--- Provided records Enclosed Below ---
(** [int()] is stricter than [str.strip()]: a file separator (code point
    28) before the digits, or a literal of 4301 digits, is refused, and
    the return answers with the invalid-book-id message. *)
Lemma int_refuses_separator :
  try_int (PyStr (String (ascii_of_nat 28) "1")) = None
  /\ strip (String (ascii_of_nat 28) "1") = "1".
Proof. split; reflexivity. Qed.

Lemma int_refuses_long_literal :
  try_int (PyStr (string_of_list_ascii (repeat "0"%char 4300) ++ "1")) = None
  /\ try_int (PyStr (string_of_list_ascii (repeat "0"%char 4299) ++ "1"))
     = Some 1.
Proof. split; vm_compute; reflexivity. Qed.

Lemma return_refuses_separator :
  return_book_by_patron true true 0 (PyStr "123456")
    (PyStr (String (ascii_of_nat 28) "1")) store_at_limit
  = (Returns (false, Invalid_book_id), store_at_limit).
Proof. reflexivity. Qed.

(** X4. [return_book_by_patron] checks, in this order, the format of the
    patron id, that the book id resolves to an integer, that the book
    exists and that the pair has an active loan; the first check that
    fails decides the message, and the store is left as it was. *)
Theorem return_checks_in_order (k1 k2 : bool) (now : datetime)
    (patron_id book_id : pyobj) (s : db) :
  (patron_id_rejected patron_id = Returns true ->
   return_book_by_patron k1 k2 now patron_id book_id s
   = (Returns (false, Invalid_patron_id), s))
  /\ (patron_id_rejected patron_id = Returns false ->
      try_int book_id = None ->
      return_book_by_patron k1 k2 now patron_id book_id s
      = (Returns (false, Invalid_book_id), s))
  /\ (patron_id_rejected patron_id = Returns false ->
      forall bid, try_int book_id = Some bid ->
      get_book_by_id bid s = None ->
      return_book_by_patron k1 k2 now patron_id book_id s
      = (Returns (false, Book_not_found), s))
  /\ (patron_id_rejected patron_id = Returns false ->
      forall bid b, try_int book_id = Some bid ->
      get_book_by_id bid s = Some b ->
      (forall r, In r (borrows s) ->
                 active_for (str_of patron_id) bid r = false) ->
      return_book_by_patron k1 k2 now patron_id book_id s
      = (Returns (false, No_active_borrow), s)).
Proof.
  split; [| split; [| split]].
  - intros Hp. unfold return_book_by_patron. rewrite Hp. reflexivity.
  - intros Hp Hb. unfold return_book_by_patron. rewrite Hp, Hb. reflexivity.
  - intros Hp bid Hb Hg.
    rewrite (return_unfold k1 k2 now patron_id book_id bid s Hp Hb), Hg.
    reflexivity.
  - intros Hp bid b Hb Hg Hnone.
    rewrite (return_unfold k1 k2 now patron_id book_id bid s Hp Hb), Hg.
    rewrite (close_latest_none _ _ _ _ Hnone).
    destruct (negb k1); reflexivity.
Qed.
--- End of Enclosed Provided records ---
Work request:
Looking at the records above, how many lines have the word "Some" in them? State the number only.

Expected output:
4